DETECTION OF MACHINE-GENERATED TEXT BY INTEGRATING ROBERTA EMBEDDINGS WITH TOPOLOGICAL FEATURES
Main Article Content
Abstract
In the contemporary digital landscape, language generation models have experienced an explosive surge in popularity, driven by remarkable advancements in Artificial Intelligence (AI) and Natural Language Processing (NLP). As a result, distinguishing between human-generated and machine- generated text has become increasingly complex. The pervasive presence of highly advanced language models and hence machine- generated content has heightened concerns surrounding the spread of misinformation and the proliferation of deceptive and plagiarized content. To address this pressing challenge, an innovative solution exists in harnessing the combined power of the RoBERTa (Robustly Optimized BERT Approach) model and TDA (Topological Data Analysis) features to develop a model capable of discerning between human and machine-generated text effectively.

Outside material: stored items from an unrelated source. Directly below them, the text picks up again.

Lemma lease_inv_execute c i k at_ k' row' :
  lease_inv c → el_call (cl_node c i) = Some k → call_sent k ≤ at_ ≤ cl_now c →
  execute i at_ k (cl_row c) = (k', row') →
  lease_inv (MkCluster (cl_now c) row'
               (<[i := (cl_node c i) <| el_call := Some k' |>]> (cl_node c)) (cl_late c)).
Proof.
  intros (Hn & Hl & Hr) Hk Hat Hx. split; [|split]; cbn [cl_now cl_row cl_node cl_late].
  - eapply nodes_update; [by eapply node_ok_own| |exact Hn].
    intros j Hne Hj. eapply node_ok_execute; [done..| |done]. congruence.
  - eapply late_update; [by eapply execute_epoch| |done]. intros k0. by eapply late_ok_own.
  - eapply row_bound; [|done..]. lia.
Qed.

Lemma lease_inv_late c l1 i k l2 at_ k' row' :
  lease_inv c → cl_late c = l1 ++ (i, k) :: l2 → call_sent k ≤ at_ ≤ cl_now c →
  execute i at_ k (cl_row c) = (k', row') →
  lease_inv (MkCluster (cl_now c) row' (cl_node c) (l1 ++ l2)).
Proof.
  intros (Hn & Hl & Hr) Hlate Hat Hx. rewrite Hlate in Hl.
  apply Forall_app in Hl as [Hl1 [Hk Hl2]%Forall_cons].
  split; [|split]; cbn [cl_now cl_row cl_node cl_late].
  - intros j. eapply node_ok_execute; [done..| |done]. by intros <-.
  - apply Forall_app; split; (eapply Forall_impl; [eassumption|]); intros [j k0];
      by apply late_ok_row, (execute_epoch _ _ _ _ _ _ Hx).
  - eapply row_bound; [|done..]. lia.
Qed.
(** *** Taking a link out *)

Lemma elem_of_remove ls id x : NoDup ls → x ∈ remove ls id ↔ x ∈ ls ∧ x ≠ id.
Proof.
  intros Hnd. induction Hnd as [|y ls Hy Hnd IH]; cbn.
  - split; [intros []%not_elem_of_nil|intros [[]%not_elem_of_nil _]].
  - rewrite elem_of_cons. destruct (decide (y = id)) as [->|Hne].
    + split; [intros Hx; split; [by right|congruence]|intros [[?|?] ?]; done].
    + rewrite elem_of_cons, IH. split; [intros [->|[??]]; auto|intros [[->|?] ?]; auto].
Qed.

Lemma NoDup_remove ls id : NoDup ls → NoDup (remove ls id).
Proof.
  intros Hnd. induction Hnd as [|y ls Hy Hnd IH]; cbn; [constructor|].
  destruct (decide (y = id)); [done|]. constructor; [|done].
  rewrite elem_of_remove by done. tauto.
Qed.

(** The registry with an open link closed and taken out of its node's lists. *)
Definition taken_out (id : nat) (l : link) (st : nodeState) (s : Server) : Server :=
  put_node (l_node l) (st <| ns_links ::= λ ls, remove ls id |> <| ns_uplinks ::= λ ls, remove ls id |>)
    ((change id (λ l, l <| l_closed := true |> <| l_streams := [] |>) s)
       <| sv_cancelled ::= λ c, c ++ ((λ n, (id, n)) <$> l_streams l) |>).

Lemma taken_out_link id l st s i :
  sv_link (taken_out id l st s) !! i =
  if decide (i = id) then (λ l, l <| l_closed := true |> <| l_streams := [] |>) <$> sv_link s !! id
  else sv_link s !! i.
Proof.
  cbn. case_decide as E; [subst; by rewrite lookup_alter_eq|]. by rewrite lookup_alter_ne by done.
Qed.

Lemma registry_taken_out id l st s :
  registry s → sv_link s !! id = Some l → l_closed l = false → sv_nodes s !! l_node l = Some st →
  registry (taken_out id l st s).
Proof.
  intros [Hw Ho Hq Hb] Hl Hc Hst. split.
  - intros name st' Hst'. cbn in Hst'. destruct (decide (l_node l = name)) as [<-|Hne].
    + rewrite lookup_insert_eq in Hst'. injection Hst' as <-. destruct (Hw _ _ Hst) as [? ? Hlk Hup].
      split; [by apply NoDup_remove..| |]; intros i Hi; cbn in Hi; apply elem_of_remove in Hi as [Hi Hne]; try done;
        rewrite taken_out_link, decide_False by done; auto.
    + rewrite lookup_insert_ne in Hst' by done. destruct (Hw _ _ Hst') as [? ? Hlk Hup].
      split; [done..| |]; intros i Hi; rewrite taken_out_link, decide_False; eauto.
      * intros ->. destruct (Hlk id Hi) as (l' & ? & _ & ? & _). congruence.
      * intros ->. destruct (Hup id Hi) as (l' & ? & _ & ? & _). congruence.
  - intros i l'. rewrite taken_out_link. case_decide as E; [rewrite Hl; cbn; by intros [= <-]|].
    intros Hl' Hc'. destruct (Ho i l' Hl' Hc') as (st' & Hst' & Hi). cbn.
    destruct (decide (l_node l = l_node l')) as [E'|Hne].
    + rewrite <- E', lookup_insert_eq. assert (st' = st) as -> by congruence. eexists. split; [done|].
      destruct (Hw _ _ Hst). destruct (l_kind l'); cbn; by apply elem_of_remove.
    + rewrite lookup_insert_ne by done. eauto.
  - intros i j li lj. rewrite !taken_out_link. repeat case_decide; subst; rewrite ?Hl; cbn;
      intros; simplify_eq; cbn in *; eauto.
  - intros i li. rewrite taken_out_link. case_decide; subst; rewrite ?Hl; cbn; intros; simplify_eq; cbn; eauto.
Qed.

Lemma is_best_remove h h' ls best id :
  NoDup ls → best ≠ Some id → (∀ i, i ≠ id → h' !! i = h !! i) →
  is_best h ls best → is_best h' (remove ls id) best.
Proof.
  intros Hnd Hne Hh. destruct best as [b|]; cbn.
  - intros (Hb & lb & Hlb & He & Hall). assert (b ≠ id) by congruence.
    split; [by apply elem_of_remove|]. exists lb. rewrite Hh by done. split; [done|]. split; [done|].
    intros i l [Hi Hi']%elem_of_remove ? Hl Hel; [|done]. rewrite Hh in Hl by done. eauto.
  - intros Hall i l [Hi Hi']%elem_of_remove Hl; [|done]. rewrite Hh in Hl by done. eauto.
Qed.

(** The nodes that are settled stay so, the link's own unless it was
    current. *)
Lemma settled_taken_out (X Y : nat → Prop) bad bad' id l st s :
  registry s → settled X bad s → sv_link s !! id = Some l → sv_nodes s !! l_node l = Some st →
  (bad = None ∨ bad' = bad) → (∀ i, i ≠ id → X i → Y i) →
  (bad' = Some (l_node l) ∨ ns_current st ≠ Some id) →
  settled Y bad' (taken_out id l st s).
Proof.
  intros Hr Hs Hl Hst Hbad HXY Hcur name st' Hst' Hb. cbn in Hst'.
  assert (∀ i, i ≠ id → sv_link (taken_out id l st s) !! i = sv_link s !! i) as Hh.
  { intros i Hi. by rewrite taken_out_link, decide_False. }
  destruct (decide (l_node l = name)) as [<-|Hne].
  - rewrite lookup_insert_eq in Hst'. injection Hst' as <-. destruct Hcur as [?|Hcur]; [done|].
    destruct (Hs _ _ Hst) as [Hd Hbest]; [destruct Hbad; congruence|]. destruct (rg_weak s Hr _ _ Hst) as [Hnd _ _ _].
    split.
    + intros i li Hi Hli. cbn in Hi |- *. apply elem_of_remove in Hi as [Hi Hi']; [|done].
      rewrite Hh in Hli by done. destruct (Hd i li Hi Hli) as [? Hact]. split; [done|]. eauto.
    + by eapply is_best_remove.
  - rewrite lookup_insert_ne in Hst' by done. destruct (rg_weak s Hr _ _ Hst') as [_ _ Hlk _].
    assert (id ∉ ns_links st') as Hnin.
    { intros Hi. destruct (Hlk id Hi) as (l' & ? & _ & ? & _). congruence. }
    destruct (Hs _ _ Hst') as [Hd Hbest]; [destruct Hbad; congruence|]. split.
    + intros i li Hi Hli. assert (i ≠ id) by congruence. rewrite Hh in Hli by done.
      destruct (Hd i li Hi Hli) as [? Hact]. split; [done|]. eauto.
    + eapply is_best_view; [..|exact Hbest]; intros i li Hi; assert (i ≠ id) by congruence; rewrite Hh by done; eauto.
Qed.

Definition not_current (id : nat) (s : Server) : Prop :=
  ∀ name st, sv_nodes s !! name = Some st → ns_current st ≠ Some id.

Lemma drop_nodes now name s n st :
  sv_nodes (dropIdleLocked now name s) !! n = Some st → sv_nodes s !! n = Some st.
Proof.
  unfold dropIdleLocked. destruct (sv_nodes s !! name) as [st'|] eqn:E; [|done].
  destruct (_ || _); [done|]. cbn. by intros [_ ?]%lookup_delete_Some.
Qed.

Lemma drop_link now name s : sv_link (dropIdleLocked now name s) = sv_link s.
Proof. unfold dropIdleLocked. by repeat case_match. Qed.

Lemma drop_seq now name s : sv_seq (dropIdleLocked now name s) = sv_seq s.
Proof. unfold dropIdleLocked. by repeat case_match. Qed.

Lemma registry_drop now name s : registry s → registry (dropIdleLocked now name s).
Proof.
  intros [Hw Ho Hq Hb]. split; rewrite ?drop_link, ?drop_seq; [|..|done|done].
  - intros n st Hst%drop_nodes. auto.
  - intros id l Hl Hc. destruct (Ho id l Hl Hc) as (st & Hst & Hi). exists st. split; [|done].
    unfold dropIdleLocked. destruct (sv_nodes s !! name) as [st'|] eqn:E; [|done].
    destruct (_ || _) eqn:Eb; [done|]. cbn. rewrite lookup_delete_ne; [done|]. intros ->.
    assert (st' = st) as -> by congruence. rewrite !orb_false_iff, !negb_false_iff, !bool_decide_eq_true in Eb.
    destruct Eb as (((((E1 & E2) & _) & _) & _) & _). destruct (l_kind l); rewrite ?E1, ?E2 in Hi;
      by apply not_elem_of_nil in Hi.
Qed.

Lemma settled_drop X bad now name s : settled X bad s → settled X bad (dropIdleLocked now name s).
Proof. intros Hs n st Hst%drop_nodes Hb. rewrite drop_link. eauto. Qed.

Lemma closeLinkFuel_open n now id s l st :
  sv_link s !! id = Some l → l_closed l = false → sv_nodes s !! l_node l = Some st →
  closeLinkFuel (S n) now id s =
  dropIdleLocked now (l_node l)
    (if decide (ns_current st = Some id)
     then updateCurrentWith (closeLinkFuel n now) (l_node l) (taken_out id l st s)
     else taken_out id l st s).
Proof. intros Hl Hc Hst. cbn. rewrite Hl, Hc. cbn. rewrite Hst. cbn. case_decide; done. Qed.

Lemma settled_weaken (X Y : nat → Prop) bad id s :
  registry s → settled X bad s → (∀ l, sv_link s !! id = Some l → l_closed l = true) →
  (∀ i, i ≠ id → X i → Y i) → settled Y bad s.
Proof.
  intros Hr Hs Hid HXY name st Hst Hb. destruct (Hs _ _ Hst Hb) as [Hd Hbest]. split; [|done].
  intros i l Hi Hl. destruct (Hd i l Hi Hl) as [? Hact]. split; [done|]. intros Hc Hy. apply Hact; [done|].
  intros Hx. apply Hy, HXY; [|done]. intros ->.
  destruct (nw_link _ _ _ (rg_weak s Hr _ _ Hst) id Hi) as (l' & Hl' & _ & _ & Ho).
  by rewrite (Hid l' Hl') in Ho.
Qed.

(** Closing a link that is not current. *)
Lemma close_other (X Y : nat → Prop) bad n now id s :
  registry s → settled X bad s → not_current id s → (∀ i, i ≠ id → X i → Y i) →
  let s' := closeLinkFuel (S n) now id s in
  registry s' ∧ settled Y bad s' ∧ (∀ i, not_current i s → not_current i s').
Proof.
  intros Hr Hs Hn HXY. cbv zeta. destruct (sv_link s !! id) as [l|] eqn:Hl.
  2:{ cbn. rewrite Hl. split; [done|]. split; [|done]. eapply settled_weaken; eauto. congruence. }
  destruct (l_closed l) eqn:Hc.
  { cbn. rewrite Hl, Hc. split; [done|]. split; [|done]. eapply settled_weaken; eauto. congruence. }
  destruct (rg_open s Hr id l Hl Hc) as (st & Hst & _).
  rewrite (closeLinkFuel_open _ _ _ _ _ _ Hl Hc Hst), decide_False by eauto.
  split; [by apply registry_drop, registry_taken_out|]. split.
  - apply settled_drop. eapply settled_taken_out; eauto.
  - intros i Hi name st' Hst'%drop_nodes. cbn in Hst'. destruct (decide (l_node l = name)) as [<-|Hne].
    + rewrite lookup_insert_eq in Hst'. injection Hst' as <-. cbn. eauto.
    + rewrite lookup_insert_ne in Hst' by done. eauto.
Qed.

Lemma close_others n now ls s :
  registry s → settled (λ i, i ∈ ls) None s → (∀ i, i ∈ ls → not_current i s) →
  let s' := foldl (λ s id, closeLinkFuel (S n) now id s) s ls in
  registry s' ∧ settled nothing None s'.
Proof.
  revert s. induction ls as [|id ls IH]; intros s Hr Hs Hn; cbv zeta.
  - split; [done|]. intros name st Hst Hb. destruct (Hs name st Hst Hb) as [Hd ?]. split; [|done].
    intros i l Hi Hl. destruct (Hd i l Hi Hl). split; [done|]. intros ? _. by apply H0; [|apply not_elem_of_nil].
  - cbn [foldl]. destruct (close_other (λ i, i ∈ id :: ls) (λ i, i ∈ ls) None n now id s) as (Hr' & Hs' & Hn');
      [done|done|apply Hn; by left|intros i ? [?|?]%elem_of_cons; done|].
    apply IH; [done..|]. intros i Hi. apply Hn', Hn. by right.
Qed.

(** *** Choosing the current connection *)

Lemma set_draining_lookup best ls h i :
  NoDup ls →
  set_draining best ls h !! i =
  if decide (i ∈ ls) then (λ l, l <| l_draining := negb (bool_decide (best = Some i)) |>) <$> h !! i
  else h !! i.
Proof.
  intros Hnd. unfold set_draining. revert h. induction Hnd as [|x ls Hx Hnd IH]; intros h; cbn.
  { by rewrite decide_False by apply not_elem_of_nil. }
  rewrite IH. destruct (decide (i = x)) as [->|Hne].
  - rewrite decide_False by done. rewrite decide_True by (by left). by rewrite lookup_alter_eq.
  - rewrite lookup_alter_ne by done. destruct (decide (i ∈ ls)) as [Hi|Hi].
    + by rewrite decide_True by (by right).
    + rewrite decide_False; [done|]. rewrite elem_of_cons. tauto.
Qed.

Lemma set_draining_core best ls h : core <$> set_draining best ls h = core <$> h.
Proof.
  unfold set_draining. revert h. induction ls as [|x ls IH]; intros h; cbn; [done|].
  rewrite IH. by apply fmap_alter_same.
Qed.

Lemma is_best_draining h ls best :
  NoDup ls → is_best h ls best → is_best (set_draining best ls h) ls best.
Proof.
  intros Hnd. destruct best as [b|]; cbn.
  - intros (Hb & lb & Hlb & He & Hall). split; [done|].
    exists (lb <| l_draining := negb (bool_decide (Some b = Some b)) |>).
    rewrite set_draining_lookup, decide_True, Hlb by done. split; [done|]. split; [done|].
    intros id l Hid Hne. rewrite set_draining_lookup, decide_True by done.
    destruct (h !! id) as [l0|] eqn:Hl0; [|done]. intros [= <-] Hel. by apply (Hall id l0).
  - intros Hall id l Hid. rewrite set_draining_lookup, decide_True by done.
    destruct (h !! id) as [l0|] eqn:Hl0; [|done]. intros [= <-]. by apply (Hall id l0).
Qed.

(** The registry with a node's current connection chosen. *)
Definition chosen (name : string) (st : nodeState) (best : option nat) (s : Server) : Server :=
  put_node name (st <| ns_current := best |>) (s <| sv_link ::= set_draining best (ns_links st) |>).

Lemma updateCurrentWith_some close name s st :
  sv_nodes s !! name = Some st →
  let best := best_of (sv_link s) (ns_links st) in
  updateCurrentWith close name s =
  conn_event name (ns_current st) best
    (foldl (λ s id, close id s) (chosen name st best s) (idle_of best (ns_links st) (sv_link s))).
Proof. intros Hst. unfold updateCurrentWith. by rewrite Hst. Qed.

Lemma registry_put_node name st st' s :
  sv_nodes s !! name = Some st → ns_links st' = ns_links st → ns_uplinks st' = ns_uplinks st →
  registry s → registry (put_node name st' s).
Proof.
  intros Hst El Eu [Hw Ho Hq Hb]. split; [..|done|done].
  - intros name' st''. cbn. rewrite lookup_insert_Some. intros [[<- <-]|[_ Hst']]; [|by apply Hw].
    destruct (Hw _ _ Hst) as [????]. split; rewrite ?El, ?Eu; done.
  - intros id l Hl Hc. destruct (Ho id l Hl Hc) as (st'' & Hst'' & Hi). cbn.
    destruct (decide (name = l_node l)) as [E|Hne]; [subst name|rewrite lookup_insert_ne by done; eauto].
    rewrite lookup_insert_eq. eexists. split; [done|]. rewrite El, Eu. assert (st'' = st) as -> by congruence. done.
Qed.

The idea is to capture semantic differences in text belonging to these two classes, as identified by RoBERTa, and integrate it with the structural and geometrical properties of the associated attention maps as learned from TDA to give rise to a model that outperforms any of these approaches taken individually. Through this endeavor, a valuable tool could be provided across various domains, including academia, enabling the detection of AI-generated content and fostering a safer and more trustworthy digital environment.